Sinn Féin spokesperson on Social Protection, Claire Kerrane TD, and spokesperson on Workers’ Rights, Louise O’Reilly TD, have called on the government to heed calls made by a Committee report to avoid any increases to the State Pension age.

The Joint Committee on Social Protection, Community and Rural Development has today launched their response to the recent Pension Commission Report. The Committee response calls for the State Pension age to remain at 66, amongst other recommendations on the future of the State Pension.

The Report of the Commission on Pensions set out four possible packages of reforms to ensure the long-term financial sustainability of our pension system. Two of these packages recommend increases to the State Pension age, which Sinn Féin has consistently opposed. 

Speaking this morning following the Committee’s report launch, Teachta Kerrane said:

“I sit on the Committee and support our cross-party call to not increase the State Pension age.

“It is very welcome that we collectively recognise that there should be no increase to the State Pension age.

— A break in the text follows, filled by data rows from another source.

Lemma unexpected_argument_takes_at_most_one_value_witness :
  startsWith dash "--foo" = true
  ∧ (∅ : QHash) !! argumentName "--foo" = None
  ∧ Forall (fun t => startsWith dash t = false) ["a"; "b"; "c"]
  ∧ values (parseLoop ∅ (["--v"] ++ ["--foo"] ++ ["a"; "b"; "c"]))
    = (initialValues "--foo"
       ++ take (room (parseLoop ∅ (["--v"] ++ ["--foo"]))) ["a"; "b"; "c"])%list
  ∧ valuesOf
      (argumentsValues
         (parseLoop ∅ (["--v"] ++ ["--foo"] ++ ["a"; "b"; "c"]))) ""
    = (valuesOf (argumentsValues (parseLoop ∅ (["--v"] ++ ["--foo"]))) ""
       ++ drop (room (parseLoop ∅ (["--v"] ++ ["--foo"]))) ["a"; "b"; "c"])%list.
Proof.
  assert (Hplain : Forall (fun t => startsWith dash t = false)
                          ["a"; "b"; "c"])
    by (repeat constructor).
  assert (Hnot : (∅ : QHash) !! argumentName "--foo" = None)
    by (vm_compute; reflexivity).
  destruct (unexpected_argument_takes_at_most_one_value
              ∅ ["--v"] "--foo" ["a"; "b"; "c"] eq_refl Hnot Hplain)
    as (_ & _ & _ & _ & Hv & Hu & _).
  split; [reflexivity|]. split; [exact Hnot|]. split; [exact Hplain|].
  split; [exact Hv|exact Hu].
Defined.

End ArgumentParser.

(** * Properties of the theme broadcast *)

Section ThemeBroadcast.

Import ItemExtension.

(** ** Induction over the visual tree *)

Lemma QQuickItem_ind (P : QQuickItem → Prop) :
  (∀ a s children, Forall P children → P (Item a s children)) →
  ∀ item, P item.
Proof.
  intros step. fix IH 1. intros [a s children]. apply step.
  induction children as [|c children IHc]; constructor.
  - apply IH.
  - exact IHc.
Qed.

(** ** Lists *)

Lemma map_flat_map {A B C : Type} (f : B → C) (g : A → list B) (l : list A) :
  map f (flat_map g l) = flat_map (fun x => map f (g x)) l.
Proof.
  induction l as [|x l IH]; [reflexivity|].
  cbn [flat_map]. rewrite map_app, IH. reflexivity.
Qed.

Lemma NoDup_flat_map_In {A B : Type} (f : A → list B) (l : list A) (a : A) :
  NoDup (flat_map f l) → In a l → NoDup (f a).
Proof.
  induction l as [|h t IH]; [intros _ []|].
  cbn [flat_map]. intros Hnd [->|Hin].
  - apply NoDup_app in Hnd. apply Hnd.
  - apply NoDup_app in Hnd. apply IH; [apply Hnd|exact Hin].
Qed.

(** In a concatenation without duplicates, an element occurs in the part of
    one item only. *)
Lemma NoDup_flat_map_same {A B : Type} (f : A → list B) (l : list A)
      (a b : A) (x : B) :
  NoDup (flat_map f l) → In a l → In b l → In x (f a) → In x (f b) → a = b.
Proof.
  induction l as [|h t IH]; [intros _ []|].
  cbn [flat_map]. intros Hnd Ha Hb Hxa Hxb.
  apply NoDup_app in Hnd as (_ & Hdisjoint & Hnd).
  assert (Hrest : ∀ c, In c t → In x (f c) → In x (f h) → False).
  { intros c Hc Hxc Hxh. apply (Hdisjoint x).
    - apply list_elem_of_In. exact Hxh.
    - apply list_elem_of_In. apply in_flat_map. exists c. auto. }
  destruct Ha as [->|Ha], Hb as [->|Hb].
  - reflexivity.
  - exfalso. exact (Hrest b Hb Hxb Hxa).
  - exfalso. exact (Hrest a Ha Hxa Hxb).
  - exact (IH Hnd Ha Hb Hxa Hxb).
Qed.

(** ** The tree vocabulary *)

Lemma descendant_trans (a b c : QQuickItem) :
  descendant a b → descendant b c → descendant a c.
Proof.
  induction 1 as [item b Hin|item b b' Hin _ IH]; intros Hbc.
  - exact (descendant_deeper item b c Hin Hbc).
  - exact (descendant_deeper item b c Hin (IH Hbc)).
Qed.
(** * centurylinkchallenge: the per-server load store and its rolling averages

    A shallow embedding of [centurylinkchallenge.go]: the [Context] map of
    servers, [upsert], [get], and the bucketing loop of [average] with its
    helper [appendAndReset], then [update], [StartTheChallenge] and
    [ServeHTTP], followed by the properties of the specification that the
    code was checked against and by further properties of the code.

    Conventions of the embedding.
    - Go's [int] and [time.Duration] are 64-bit: they are integers of [Z]
      with the wrap-around written out ([wrap64]).
    - [float64] is the kernel's binary64 type, so sums and quotients are
      computed exactly as the program computes them.
    - A [time.Time] is the integer number of nanoseconds of its wall-clock
      instant.  The pulses are decoded from JSON and carry no monotonic
      reading, so [Before] and [After] compare wall-clock instants.
    - [time.Now()] is an argument of the functions that read the clock. *)

From Stdlib Require Import ZArith Floats Uint63 Lia.
From stdpp Require Import base list strings gmap.

Local Open Scope Z_scope.

(** ** Machine integers and floats *)

Definition min_int64 : Z := - 2 ^ 63.
Definition max_int64 : Z := 2 ^ 63 - 1.

(** Two's complement wrap-around of a 64-bit signed integer. *)
Definition wrap64 (z : Z) : Z := (z + 2 ^ 63) mod 2 ^ 64 - 2 ^ 63.

(** The conversion [float64(n)] of a 64-bit integer [n]: the nearest
    binary64 number, ties to even. *)
Definition float64_of_int (z : Z) : float :=
  if z <? 0 then
    if z =? min_int64 then (- Z.ldexp 1 63)%float
    else (- PrimFloat.of_uint63 (Uint63.of_Z (- z)))%float
  else PrimFloat.of_uint63 (Uint63.of_Z z).

(** The conversion [int64(f)] of a float: the fraction is discarded.  A
    value that does not fit (or a NaN) gives the smallest integer, as the
    amd64 conversion instruction does. *)
Definition int64_of_float (f : float) : Z :=
  match Prim2SF f with
  | S754_zero _ => 0
  | S754_finite s m e =>
      let mag := Z.shiftl (Z.pos m) e in
      let v := if s then - mag else mag in
      if (min_int64 <=? v) && (v <=? max_int64) then v else min_int64
  | _ => min_int64
  end.

(** ** Time *)

(** An instant, in nanoseconds. *)
Definition instant : Type := Z.
(** A [time.Duration]: a 64-bit count of nanoseconds. *)
Definition Duration : Type := Z.

Definition Second : Duration := 1000000000.
Definition Minute : Duration := 60 * Second.
Definition Hour : Duration := 60 * Minute.

Definition Before (t u : instant) : bool := t <? u.
Definition After (t u : instant) : bool := u <? t.
Definition Add (t : instant) (d : Duration) : instant := t + d.

(** [Duration.Minutes] of Go's [time] package:
    [min := d / Minute; nsec := d % Minute;
     return float64(min) + float64(nsec)/(60*1e9)]. *)
Definition Minutes (d : Duration) : float :=
  (float64_of_int (Z.quot d Minute)
   + float64_of_int (Z.rem d Minute) / 60000000000)%float.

“Sinn Féin reiterate our call to ensure that workers can retire at 65 should they choose to. The Committee response also supports the recommendation to allow workers to retire at 65 if they have the required contributions.

“Two of the four packages put forward by the Pensions Commission do not increase the pension age. 

“The Report of the Pensions Commission makes several other welcome recommendations, which are reflected in our Committee response.

“We also particularly welcome the recommendation regarding establishing a State Pension for Long-Term Carers, which is something Sinn Féin called for as part of our Alternative Budget.

“Sinn Féin have made these important calls clear in Committee, during engagement with the Minister and through our consistent work on the State Pension.”

Teachta O’Reilly said:

“It is positive that the Committee report has made recommendations on abolishing mandatory retirement, which would provide workers with choice regarding retiring at 65 or choosing to continue working.

“After a lifetime of work, people deserve the right to retire on their full pension at 65 or continue to work if they choose to do so.

“The Minister must now listen to the calls of the Joint Committee and ensure that the State Pension age is not increased and that workers are given choice around retirement.

“The government must ensure the future of the State Pension is one which protects our workers and family carers when they reach retirement.”